Quando finalmente acompanhei o meu marido a casa da ex, não esperava encontrá-la a relaxar num roupão de seda, com o cabelo impecável e os lábios brilhantes. Mas o verdadeiro choque foi a expressão no rosto dela quando me viu ali parada ao lado dele.
Conheci o Henry num dia que destruiu a minha crença em coincidências: ambos apanhámos o mesmo exemplar surrado de O Grande Gatsby numa livraria.
Cinco anos depois do casamento, ainda sinto aquele friozinho na barriga quando ele entra pela porta… bem, na maioria dos dias.

Uma noite, enquanto eu preparava o jantar, o Henry gritou da garagem: “Mel, viste a minha caixa de ferramentas?”.
“Debaixo da bancada, como sempre”, respondi, mal levantando os olhos.
Apareceu com a sua caixa de ferramentas e chaves. “A Liz ligou: o triturador de lixo dela está avariado. Já vou aí.”
O jantar estava a cozinhar em lume brando no fogão, mas ele já tinha saído porta fora antes que eu pudesse dizer mais alguma coisa.

Ajudar a ex dele não era novidade, mas estava a começar a desgastar-me. A nossa torneira a pingar no banheiro? Ignorada durante semanas. No entanto, cada chamada da Liz significava que o Henry largava tudo — barras de toalha partidas, lavatórios com fugas, comandos da garagem com defeito.
“São apenas negócios”, disse logo no início, “somos coproprietários da casa até que o mercado melhore”.
Mas depois da quinta vez, as dúvidas começaram a surgir.
Certa manhã, depois de ele ter voltado às 23h00 alegando que a Liz tinha feito o jantar como agradecimento, o meu estômago revirou-se.

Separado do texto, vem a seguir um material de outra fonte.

(* ===== verification/Echo.v ===== *)
(** * [echo-async/src/main.rs]: the echo server's connection handler

    [handle_connection], an asynchronous function: its awaits are calls that
    return when the operation has completed.  The socket, with its reads under
    a timeout, is a parameter. *)

From S2P Require Import Prelude Std.

Local Open Scope Z_scope.
Local Open Scope rust_scope.

(** [await!(con.read(&handle, buf).timeout(3 s))] and
    [await!(con.write(&handle, buf))]: the number of bytes, the buffer and the
    connection; bytes are numbers. *)
Class Peer (S : Type) := {
  con_read : Z → list Z → M S (result (Z * list Z * Z) io_error);
  con_write : Z → list Z → M S (result (Z * list Z * Z) io_error) }.

(** [Vec::resize_with(512, Default::default)] and [Vec::truncate]. *)
Definition resize (n : nat) (buf : list Z) : list Z := resize n 0 buf.
Definition truncate (n : Z) (buf : list Z) : list Z := take (Z.to_nat n) buf.

Section echo.
Context {S : Type} `{!Peer S}.

(** The [loop], for at most [fuel] turns. *)
Fixpoint handle_loop (fuel : nat) (storage : option (list Z)) (connection : option Z)
    : M S (result unit io_error) :=
  match fuel with
  | O => hang "the peer keeps sending"
  | Datatypes.S fuel =>
      let buf := default [] storage in
      con ← expect connection "connection missing";
      let buf := resize 512 buf in
      '(n, buf, con) ←? con_read con buf;
      if n =? 0 then mret (Ok tt)
      else
        let buf := truncate n buf in
        '(_n, buf, con) ←? con_write con buf;
        handle_loop fuel (Some buf) (Some con)
  end.
Definition handle_connection (fuel : nat) (c : Z) : M S (result unit io_error) :=
  handle_loop fuel None (Some c).
End echo.

(** What a socket does: a read fills the front of the buffer with the next
    bytes received, a write sends the front of the buffer; the buffer and the
    connection come back.  [pending_reads] bounds the reads that return data. *)
Class PeerOk {S} (P : Peer S) := {
  received : S → list Z;
  sent : S → list Z;
  pending_reads : S → nat;
  read_ok con buf s : ∃ r s', con_read con buf s = (Done r, s') ∧ sent s' = sent s ∧
    match r with
    | Ok (n, buf', con') => con' = con ∧ length buf' = length buf ∧
        0 ≤ n ≤ Z.of_nat (length buf) ∧
        received s' = (received s ++ take (Z.to_nat n) buf')%list ∧
        (0 < n → (pending_reads s' < pending_reads s)%nat)
    | Err _ => received s' = received s
    end;
  write_ok con buf s : ∃ r s', con_write con buf s = (Done r, s') ∧
    received s' = received s ∧ pending_reads s' = pending_reads s ∧
    match r with
    | Ok (n, buf', con') => con' = con ∧ buf' = buf ∧ 0 ≤ n ≤ Z.of_nat (length buf) ∧
        sent s' = (sent s ++ take (Z.to_nat n) buf)%list
    | Err _ => sent s' = sent s
    end }.

Section props.
Context {S : Type} `{P : !Peer S} `{!PeerOk P}.

(** A write sends the whole buffer. *)
Definition whole_writes : Prop := ∀ con buf s n buf' con' s',
  con_write con buf s = (Done (Ok (n, buf', con')), s') → n = Z.of_nat (length buf).

(** What one turn of the loop received, and how much of it the socket took. *)
Definition turns_received (turns : list (list Z * nat)) : list Z := concat (fst <$> turns).
Definition turns_sent (turns : list (list Z * nat)) : list Z :=
  concat ((λ t, take t.2 t.1) <$> turns).
Definition whole_turn (t : list Z * nat) : Prop := t.2 = length t.1.

Lemma whole_turns_sent turns : Forall whole_turn turns → turns_sent turns = turns_received turns.
Proof.
  unfold turns_sent, turns_received. induction 1 as [|[ch m] turns Hm _ IH]; csimpl; [done|].
  unfold whole_turn in Hm. simpl in Hm. by rewrite IH, Hm, firstn_all.
Qed.

(** The turns of the loop: each but the last one sends what the socket takes of
    the chunk it received. *)
Lemma handle_loop_turns fuel c s storage : (pending_reads s < fuel)%nat →
  ∃ r s' turns unsent, handle_loop fuel storage (Some c) s = (Done r, s') ∧
    received s' = (received s ++ turns_received turns ++ unsent)%list ∧
    sent s' = (sent s ++ turns_sent turns)%list ∧
    (r = Ok tt → unsent = []) ∧ (length unsent ≤ 512)%nat ∧
    Forall (λ t, t.2 ≤ length t.1 ≤ 512)%nat turns ∧ (whole_writes → Forall whole_turn turns).
Proof.
  revert c s storage. induction fuel as [|fuel IH]; intros c s storage Hf; [lia|].
  cbn [handle_loop]. unfold expect, try_bind, mbind, M_bind at 1. simpl. unfold mbind, M_bind.
  set (buf := resize 512 (default [] storage)).
  assert (length buf = 512%nat) as H512 by apply length_resize.
  destruct (read_ok c buf s) as ([[[n b1] c1]|e] & s1 & -> & Hs1 & Hr1).
  2: { exists (Err e), s1, [], []. unfold turns_sent. simpl. rewrite !app_nil_r. split_and!; try done; lia. }
  destruct Hr1 as (-> & Hlen & Hn & Hrec1 & Hdec). destruct (Z.eqb_spec n 0) as [->|Hn0].
  { exists (Ok tt), s1, [], []. simpl in Hrec1. unfold turns_sent. simpl. rewrite !app_nil_r in *.
    split_and!; try done; lia. }
  unfold mbind, M_bind. assert (length (truncate n b1) ≤ 512)%nat as Hch.
  { unfold truncate. rewrite length_take. lia. }
  destruct (write_ok c (truncate n b1) s1) as ([[[m b2] c2]|e] & s2 & Hwr & Hrec2 & Hp2 & Hr2);
    rewrite Hwr.
  2: { exists (Err e), s2, [], (truncate n b1). unfold turns_sent. simpl.
       rewrite Hrec2, Hrec1, Hr2, Hs1, app_nil_r. by split_and!. }
  destruct Hr2 as (-> & -> & Hm & Hsent2).
  destruct (IH c s2 (Some (truncate n b1)) ltac:(lia))
    as (r & s3 & turns & unsent & Hrun & Hg & Hb & Hok & Hu & Hle & Hwt).
  exists r, s3, ((truncate n b1, Z.to_nat m) :: turns), unsent.
  split; [exact Hrun|]. rewrite Hg, Hrec2, Hrec1, Hb, Hsent2, Hs1.
  unfold turns_received, turns_sent. csimpl. rewrite <-!app_assoc. split_and!; try done.
  - constructor; [simpl; lia|done].
  - intros Hw. constructor; [|by apply Hwt]. apply Hw in Hwr as ->. unfold whole_turn. simpl. lia.
Qed.

(** C35: the handler returns once the peer stops sending, never for lack of its
    buffer or connection.  It sent, chunk by chunk and in order, what the
    socket took of each write, so a short write loses the rest of its chunk; if
    the writes are whole it sent all it received when the peer closed the
    connection, and all but the last chunk when an operation failed or timed
    out. *)
Theorem echo_sends_what_it_received fuel c s (Hf : (pending_reads s < fuel)%nat) :
  ∃ r s' turns unsent, handle_connection fuel c s = (Done r, s') ∧
    received s' = (received s ++ turns_received turns ++ unsent)%list ∧
    sent s' = (sent s ++ turns_sent turns)%list ∧
    (r = Ok tt → unsent = []) ∧ (length unsent ≤ 512)%nat ∧
    Forall (λ t, t.2 ≤ length t.1 ≤ 512)%nat turns ∧
    (whole_writes → turns_sent turns = turns_received turns).
Proof.
  destruct (handle_loop_turns fuel c s None Hf) as (r & s' & turns & u & ? & ? & ? & ? & ? & ? & Hw).
  exists r, s', turns, u. split_and!; try done. intros Hww. by apply whole_turns_sent, Hw.
Qed.
End props.

(** ** The handler at work

    A peer that sends chunks, and a socket that takes at most [limit] bytes of
    each write. *)

Record DemoPeer : Type := mkDemoPeer { to_send : list (list Z); d_received : list Z; d_sent : list Z }.
Definition taken (limit : option nat) (buf : list Z) : list Z :=
  match limit with None => buf | Some l => take l buf end.
Definition demo_peer (limit : option nat) : Peer DemoPeer := {|
  con_read con buf s := match to_send s with
    | [] => (Done (Ok (0, buf, con)), s)
    | ch :: rest =>
        let ch := take (length buf) ch in
        (Done (Ok (Z.of_nat (length ch), ch ++ drop (length ch) buf, con))%list,
          mkDemoPeer rest (d_received s ++ ch) (d_sent s))
    end;
  con_write con buf s :=
    (Done (Ok (Z.of_nat (length (taken limit buf)), buf, con)),
      mkDemoPeer (to_send s) (d_received s) (d_sent s ++ taken limit buf)) |}.
Lemma taken_prefix limit buf : ∃ rest, buf = (taken limit buf ++ rest)%list.
Proof.
  destruct limit as [l|]; [exists (drop l buf); symmetry; apply take_drop|exists []; by rewrite app_nil_r].
Qed.
Lemma demo_peer_ok limit : PeerOk (demo_peer limit).
Proof.
  refine {| received := d_received; sent := d_sent; pending_reads s := length (to_send s) |}.
  - intros con buf s. simpl. destruct (to_send s) as [|ch rest].
    + eexists _, _. split; [done|]. split; [done|]. simpl. rewrite app_nil_r. split_and!; try done; lia.
    + eexists _, _. split; [done|]. simpl. split_and!; try done; rewrite ?Nat2Z.id; try lia.
      * rewrite length_app, length_drop, length_take. lia.
      * rewrite length_take. lia.
      * by rewrite take_app_length.
  - intros con buf s. simpl. eexists _, _. split; [done|]. destruct (taken_prefix limit buf) as [rest Hr].
    split_and!; try done; try lia.
    + apply (f_equal length) in Hr. rewrite length_app in Hr. lia.
    + rewrite Nat2Z.id. rewrite Hr at 3. by rewrite take_app_length.
Defined.

Definition demo_chunks : DemoPeer := mkDemoPeer [[1; 2; 3]; [4]] [] [].
Lemma echo_sends_what_it_received_witness :
  ∃ r s' turns unsent, @handle_connection _ (demo_peer (Some 2%nat)) 3 8 demo_chunks = (Done r, s') ∧
    d_received s' = (turns_received turns ++ unsent)%list ∧ d_sent s' = turns_sent turns ∧
    (r = Ok tt → unsent = []) ∧ (length unsent ≤ 512)%nat ∧
    Forall (λ t, t.2 ≤ length t.1 ≤ 512)%nat turns ∧
    (@whole_writes _ (demo_peer (Some 2%nat)) → turns_sent turns = turns_received turns).
Proof.
  apply (@echo_sends_what_it_received _ (demo_peer (Some 2%nat)) (demo_peer_ok (Some 2%nat)) 3 8 demo_chunks).
  vm_compute. repeat constructor.
Defined.

(** The same socket loses the third byte of the first chunk. *)
Example echo_drops_rest_of_short_writes :
  @handle_connection _ (demo_peer (Some 2%nat)) 3 8 demo_chunks =
    (Done (Ok tt), mkDemoPeer [] [1; 2; 3; 4] [1; 2; 4]).
Proof. vm_compute. reflexivity. Qed.
(* ===== verification/EchoExample.v ===== *)
(** * [tokio-uring/examples/echo.rs]: the example

    The task the example spawns for a connection, which answers one read, and
    the loop over the connections.  Combinators of the [futures] crate are
    written as the sequence of awaits they stand for; the sockets, the
    [tokio_timer::Timeout] around a read and around the stream of connections,
    and the executor's [spawn] are parameters. *)

From S2P Require Import Prelude Std Echo.

Local Open Scope Z_scope.
Local Open Scope rust_scope.

(** [tokio_timer::timeout::Error], with its inner error if it has one. *)
Class TimeoutErrors (E : Type) := { is_inner : E → bool; into_inner : E → option io_error }.

Class Sockets (S E : Type) := {
  (* Timeout::new(c.read(&handle, buf).from_err(), 3 s) *)
  timed_read : Z → list Z → M S (result (Z * list Z * Z) E);
  (* c.write(&whandle, buf).from_err() *)
  write : Z → list Z → M S (result (Z * list Z * Z) io_error);
  (* the next item of Timeout::new(l.incoming(&handle), 30 s) *)
  timed_incoming : M S (result (option (Z * Z)) E);
  spawn_connection : Z → M S unit;
  error_line : io_error → M S unit }.

Section example.
Context {S E : Type} `{!TimeoutErrors E} `{!Sockets S E}.

(** The closure of [map_err] after the read. *)
Definition read_error (e : E) : M S io_error :=
  if is_inner e then expect (into_inner e) "inner"
  else mret (Custom TimedOut "timeout").

(** What [connection_handler] spawns. *)
Definition answer (c : Z) : M S (result unit io_error) :=
  let buf := resize 512 [] in
  r ← timed_read c buf;
  match r with
  | Err e => e ← read_error e; mret (Err e)
  | Ok (n, buf, c) =>
      let buf := truncate n buf in
      '(_, _, _) ←? write c buf;
      mret (Ok tt)
  end.
Definition connection (c : Z) : M S (result unit unit) :=
  r ← answer c;
  match r with Ok _ => mret (Ok tt) | Err e => error_line e;; mret (Err tt) end.

(** The closure of [map_err] on the stream. *)
Definition incoming_error (e : E) : M S unit :=
  if is_inner e then _e ← expect (into_inner e) "inner"; panic "Box<Any>" else mret tt.

(** [for_each(connection_handler)], for at most [fuel] items. *)
Fixpoint listening (fuel : nat) : M S (result unit unit) :=
  match fuel with
  | O => hang "there is always another connection"
  | Datatypes.S fuel =>
      r ← timed_incoming;
      match r with
      | Ok (Some (c, _)) => spawn_connection c;; listening fuel
      | Ok None => mret (Ok tt)
      | Err e => incoming_error e;; mret (Err tt)
      end
  end.

(** An error that says it has an inner error gives it. *)
Class TimeoutErrorsOk : Prop :=
  inner_ok (e : E) : is_inner e = true → ∃ e', into_inner e = Some e'.
Context `{!TimeoutErrorsOk}.

Lemma read_error_runs e s : ∃ e', read_error e s = (Done e', s) ∧
  (if is_inner e then into_inner e = Some e' else e' = Custom TimedOut "timeout").
Proof.
  unfold read_error. destruct (is_inner e) eqn:Hi; [|by eexists].
  destruct (inner_ok e Hi) as [e' He]. rewrite He. by exists e'.
Qed.

(** The sockets, as the handler of [echo-async] sees them: with the errors of
    its timed reads turned into I/O errors. *)
Definition example_peer : Peer S := {|
  con_read c buf := r ← timed_read c buf;
    match r with Ok x => mret (Ok x) | Err e => e ← read_error e; mret (Err e) end;
  con_write := write |}.

#[local] Existing Instance example_peer.

Lemma answer_peer c s : answer c s =
  ('(n, buf, c) ←? con_read c (resize 512 []);
   '(_, _, _) ←? con_write c (truncate n buf);
   mret (Ok tt)) s.
Proof.
  unfold answer, try_bind, mbind, M_bind. simpl. unfold mbind, M_bind.
  destruct (timed_read c (resize 512 []) s) as [[[[[n buf] c']|e]|?|?|?] s1]; try done.
  destruct (read_error_runs e s1) as (e' & -> & _). done.
Qed.

Context `{P : !PeerOk example_peer}.

(** The example's task is the first turn of the handler of [echo-async], on the
    same sockets: it never panics, takes one chunk of at most 512 bytes and
    sends what the socket takes of it, and where it got data the handler goes
    on from there. *)
Theorem example_answers_one_read c s :
  ∃ r s' got m, answer c s = (Done r, s') ∧ (length got ≤ 512)%nat ∧
    received s' = (received s ++ got)%list ∧ sent s' = (sent s ++ take m got)%list ∧
    (got ≠ [] → ∀ fuel, handle_connection (Datatypes.S fuel) c s =
      match r with
      | Err e => (Done (Err e), s')
      | Ok _ => handle_loop fuel (Some got) (Some c) s'
      end).
Proof.
  rewrite answer_peer. unfold try_bind, mbind, M_bind.
  assert (length (resize 512 []) = 512%nat) as H512 by apply length_resize.
  destruct (read_ok c (resize 512 []) s) as ([[[n b1] c1]|e] & s1 & Hrd & Hs1 & Hr1); rewrite Hrd.
  2: { exists (Err e), s1, [], 0%nat. simpl. rewrite Hs1, Hr1, !app_nil_r. split_and!; [done|lia|done..]. }
  destruct Hr1 as (-> & Hlen & Hn & Hrec1 & _).
  assert (length (truncate n b1) ≤ 512)%nat as Hch by (unfold truncate; rewrite length_take; lia).
  assert (truncate n b1 ≠ [] → (n =? 0) = false) as Hn0.
  { intros Hne. destruct (Z.eqb_spec n 0) as [->|]; done. }
  destruct (write_ok c (truncate n b1) s1) as ([[[k b2] c2]|e] & s2 & Hwr & Hrec2 & _ & Hr2); rewrite Hwr.
  - destruct Hr2 as (-> & -> & _ & Hsent2). exists (Ok tt), s2, (truncate n b1), (Z.to_nat k).
    rewrite Hrec2, Hrec1, Hsent2, Hs1. split_and!; [done..|]. intros Hne fuel.
    unfold handle_connection. cbn [handle_loop]. unfold expect, try_bind, mbind, M_bind. cbn -[con_read con_write resize truncate].
    by rewrite Hrd, Hn0, Hwr.
  - exists (Err e), s2, (truncate n b1), 0%nat. simpl take. rewrite app_nil_r, Hrec2, Hrec1, Hr2, Hs1.
    split_and!; [done..|]. intros Hne fuel.
    unfold handle_connection. cbn [handle_loop]. unfold expect, try_bind, mbind, M_bind. cbn -[con_read con_write resize truncate].
    by rewrite Hrd, Hn0, Hwr.
Qed.
End example.

(** ** The example at work: its first chunk is answered *)

#[local] Instance no_errors : TimeoutErrors unit := {| is_inner _ := false; into_inner _ := None |}.
#[local] Instance demo_sockets : Sockets DemoPeer unit := {|
  timed_read c buf := r ← @con_read _ (demo_peer None) c buf;
    match r with Ok x => mret (Ok x) | Err _ => mret (Err tt) end;
  write := @con_write _ (demo_peer None);
  timed_incoming := mret (Err tt); spawn_connection _ := mret tt; error_line _ := mret tt |}.
Example demo_answer : connection 8 demo_chunks = (Done (Ok tt), mkDemoPeer [[4]] [1; 2; 3] [1; 2; 3]).
Proof. vm_compute. reflexivity. Qed.
(** The clock leaves the runtime alone. *)
Lemma net_now_returns n : ∃ t n', now n = (Done t, n') ∧ n'.1 = n.1.
Proof.
  destruct n as [s x]. destruct (now_returns x) as (t & x' & Hrun). exists t, (s, x').
  split; [|done]. simpl. unfold on_os, zoom. simpl. by rewrite Hrun.
Qed.
Lemma net_delay_returns d n : ∃ r n', Delay_poll d n = (Done r, n') ∧ n'.1 = n.1.
Proof.
  destruct n as [s x]. destruct (delay_returns d x) as (r & x' & Hrun). exists r, (s, x').
  split; [|done]. simpl. unfold on_os, zoom. simpl. by rewrite Hrun.
Qed.

(** Some reading of the clock puts the deadline of a timeout of [l] at [d]. *)
Definition deadline (l d : Z) : Prop := ∃ t (x x' : N), now x = (Done t, x') ∧ d = t + l.
(** The timer says [r] of the deadline [d]. *)
Definition timer_at (d : Z) (r : option (result unit string)) : Prop :=
  ∃ x x' : N, Delay_poll d x = (Done r, x').

(** A future with a timeout: it is done, or the timer decides. *)
Lemma wp_conn_Timeout {F I E} (poll_inner : F → M (Net (W := W) (D := D) (N := N)) (option (result I E) * F)) this Φ n :
  wp (poll_inner (inner this)) (λ o n1, match o.1 with
    | Some r => Φ (Some (map_err InnerError r), mkTimeout (timeout this) None o.2) n1
    | None => ∀ d r x', (match delay this with Some d' => d = d' | None => deadline (timeout this) d end) →
        timer_at d r → Φ (timer_says r, mkTimeout (timeout this) (Some d) o.2) (n1.1, x')
    end) n →
  wp (Timeout_poll poll_inner this) Φ n.
Proof.
  intros Hw. apply wp_Timeout_poll.
  - intros m. destruct (net_now_returns m) as (t & m' & Hrun & _). by exists t, m'.
  - intros d m. destruct (net_delay_returns d m) as (r & m' & Hrun & _). by exists r, m'.
  - eapply wp_mono; [exact Hw|]. intros [[r|] f] [s1 y1] HΦ; [done|]. intros d [s2 y2] r [s3 y3] Hd Hrun.
    simpl in HΦ, Hrun. unfold on_os, zoom in Hrun. simpl in Hrun.
    destruct (delay_returns d y2) as (r' & y3' & Hrun2). rewrite Hrun2 in Hrun. simplify_eq.
    assert (s3 = s1 ∧ match delay this with Some d' => d = d' | None => deadline (timeout this) d end)
      as [-> Hd'].
    { unfold uses_deadline in Hd. destruct (delay this); [by destruct Hd as [-> [= -> ->]]|].
      destruct Hd as (t & Hn & ->). simpl in Hn. unfold on_os, zoom in Hn. simpl in Hn.
      destruct (now_returns y1) as (t' & y2' & Hn2). rewrite Hn2 in Hn. simplify_eq. split; [done|]. by eexists _, _, _. }
    apply HΦ; [done|]. by eexists _, _.
Qed.

Definition conn_fut (c : Conn) : Fut Vec Z :=
  match c with ConnRead t => Io (inner t) | ConnWrite st => Io st | _ => Gone end.
(** It waits for a read, with a deadline, or for a write. *)
Definition conn_waits (c : Conn) : Prop :=
  match c with
  | ConnRead t => delay t ≠ None ∧ ∃ a, inner t = Pending a
  | ConnWrite st => ∃ a, st = Pending a
  | _ => False
  end.

(** The read or write of [buf] on [con] is submitted, [buf] in its registration. *)
Definition submitted (write : bool) (con : Z) (buf : Vec) (a : Z) (s : Rt W D) A : Prop :=
  io_entry iovec_addr write con 0 a ∈ staged A ∧
  data_at (regs (rt_inner s)) a = Some (box (io_context vec_slice buf con)).

(** What a task reports when the timer ends the wait for its read. *)
Definition timer_error (r : result unit string) : io_error :=
  match r with Ok _ => Custom TimedOut "async operation timed out" | Err m => Custom Other m end.
Definition out_of_time (d : Z) (e : io_error) : Prop :=
  ∃ r, timer_at d (Some r) ∧ e = timer_error r.

(** The task goes on to read into [buf], under a deadline, or to write it.  It
    ends with an error only if the submission is refused ([refused]: every
    submission slot holds an entry, or the reactor is gone), or, for a read, if
    the timer says at once that the deadline is over or that it failed. *)
Definition goes_to_read con (buf : Vec) (o : option (result unit io_error) * Conn) s A : Prop :=
  match o with
  | (None, c) => ∃ d a, c = ConnRead (mkTimeout (from_secs 3) (Some d) (Pending a)) ∧
      deadline (from_secs 3) d ∧ submitted false con buf a s A
  | (Some (Err e), c) => c = ConnEnd ∧
      (refused e s A ∨ (∃ d, deadline (from_secs 3) d ∧ out_of_time d e))
  | (Some (Ok _), _) => False
  end.
Definition goes_to_write con (buf : Vec) (o : option (result unit io_error) * Conn) s A : Prop :=
  match o with
  | (None, c) => ∃ a, c = ConnWrite (Pending a) ∧ submitted true con buf a s A
  | (Some (Err e), c) => c = ConnEnd ∧ refused e s A
  | (Some (Ok _), _) => False
  end.

Lemma timer_says_some {I E} r : r ≠ None → ∃ e : TimeoutError E, timer_says (I := I) r = Some (Err e) ∧
  ∀ into, Some (TimeoutError_into into e) = timer_error <$> r.
Proof. intros Hr. by destruct r as [[[]|m]|]; [eexists; split; [done|]..|]. Qed.
Lemma timer_out_of_time d r e : timer_at d r → Some e = timer_error <$> r → out_of_time d e.
Proof. intros Ht He. destruct r as [r|]; [|done]. injection He as ->. by exists r. Qed.
Lemma on_rt_alive {X} (m : M (Rt W D) X) : preserves rt_alive m → preserves alive (on_rt (N := N) m).
Proof. intros Hm. by apply (preserves_zoom_in _ rt_alive). Qed.
Lemma on_os_alive {X} (m : M N X) : preserves alive (on_os (W := W) (D := D) m).
Proof. by apply preserves_zoom. Qed.
Lemma on_net_alive {X} (m : M (Net (W := W) (D := D) (N := N)) X) :
  preserves alive m → preserves srv_alive (on_net m).
Proof. intros Hm. by apply (preserves_zoom_in _ alive). Qed.
Lemma poll_by_alive {X Y} b (old : X → M (Rt W D) Y) new x :
  preserves rt_alive (old x) → (∀ w, preserves rt_alive (new w x)) → preserves rt_alive (poll_by b old new x).
Proof. intros Ho Hn. unfold poll_by. destruct b; [|done]. apply preserves_bind; auto with preserves. Qed.
#[local] Hint Resolve on_rt_alive on_os_alive on_net_alive poll_by_alive : preserves.

Lemma Timeout_poll_alive {S F I X} `{!Timer S} (f : S → bool) (poll_inner : F → M S (option (result I X) * F)) t :
  (∀ x, preserves f (poll_inner x)) → preserves f now → (∀ d, preserves f (Delay_poll d)) →
  preserves f (Timeout_poll poll_inner t).
Proof. intros Hp Hn Hd. unfold Timeout_poll. solve_preserves. Qed.
Lemma net_timer_alive : preserves alive (now (Timer := net_timer)) ∧
  ∀ d, preserves alive (Delay_poll (Timer := net_timer) d).
Proof. split; simpl; eauto with preserves. Qed.

Lemma read_poll_alive b st : preserves alive (read_poll (N := N) b st).
Proof. unfold read_poll. eauto with preserves. Qed.
Lemma write_poll_alive b st : preserves alive (write_poll (N := N) b st).
Proof. unfold write_poll. eauto with preserves. Qed.
Lemma io_drop_alive st : preserves alive (io_drop (N := N) st).
Proof. unfold io_drop. destruct st; eauto with preserves. Qed.
#[local] Hint Resolve read_poll_alive write_poll_alive io_drop_alive : preserves.

Lemma Conn_poll_alive fuel b c : preserves alive (Conn_poll iovec_addr fuel b c).
Proof.
  assert (∀ again st, (∀ x y, preserves alive (again x y)) → preserves alive (conn_write (N := N) again b st))
    as Hwrite by (intros again st Ha; unfold conn_write; solve_preserves).
  assert (∀ again t, (∀ x y, preserves alive (again x y)) → preserves alive (conn_read iovec_addr again b t))
    as Hread.
  { intros again t Ha. unfold conn_read. destruct net_timer_alive.
    apply preserves_bind; [apply Timeout_poll_alive; auto with preserves|]. intros. solve_preserves. }
  assert (∀ k x y, preserves alive (conn_loop iovec_addr k b x y)) as Hloop.
  { intros k. induction k as [|k IH]; intros x y; [apply preserves_fail|]. cbn [conn_loop]. solve_preserves. }
  destruct c; simpl; auto. apply preserves_fail.
Qed.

“Estás a castigar-me por ser autossuficiente”, brinquei amargamente.
“Não, ela só precisa de ajuda, Mel. Tu és capaz. Estou a ajudá-la porque está indefesa.”
Eu não estava convencido.
Depois chegou a noite em que o Henry faltou ao nosso aniversário para arranjar a porta da garagem dela. Sozinha no sofá com vinho e cheesecake intocado, perguntei: “Ainda está apaixonado por ela?”.
“Nem pensar!”, insistiu. Mas as suas ações diziam o contrário.
Uma semana depois, a meio da apresentação, o meu telefone vibrou: “A Liz ligou. Inundação na cozinha. Vou para lá agora.”
Fui com ele — estava na hora de ver a verdade.

A Liz recebeu-nos no seu impecável robe de seda, paralisada ao ver-me. A sua casa imaculada não demonstrava qualquer sinal de crise — apenas uma pequena e suspeita poça de água debaixo do lava-loiça.
O Henry começou a trabalhar enquanto eu avaliava a situação. Nada de sapatos de homem, nada de figurantes — ela queria o Henry, não um canalizador.
Ela ofereceu limonada. Recusei, referindo que não tínhamos planos para o jantar.
Assim que o Henry terminou, entreguei à Liz uma lista de canalizadores, eletricistas e até uma captura de ecrã de uma aplicação de encontros com a legenda “encontros amigáveis por perto!”. e um aviso: “Se continuar a ligar ao meu marido, vou assumir que não sabe ler.”

O rosto de Liz ficou vermelho, o veneno escorrendo enquanto sibilava sobre Henry e o passado que partilhavam.
Sorri: “Conheço o passado. Mas o que partilhamos é o presente e o futuro.”
Henry observava, incerto.
“Não precisas de um homem. Precisas de manutenção”, disse eu em voz alta o suficiente para todos ouvirem.
No caminho para casa, entreguei a Henry o cartão de um advogado de divórcio. “Continue a arranjar a casa dela, pode viver nela.”
Olhou para mim e guardou o papel. “Ligarei-lhe amanhã. A Liz já não precisa de serviços de reparação doméstica.”
Três meses depois, nem um telefonema a mais. A Liz encontrou um novo namorado competente. A nossa torneira está consertada. E o Henrique? Finalmente descobriu quem manda nesta relação.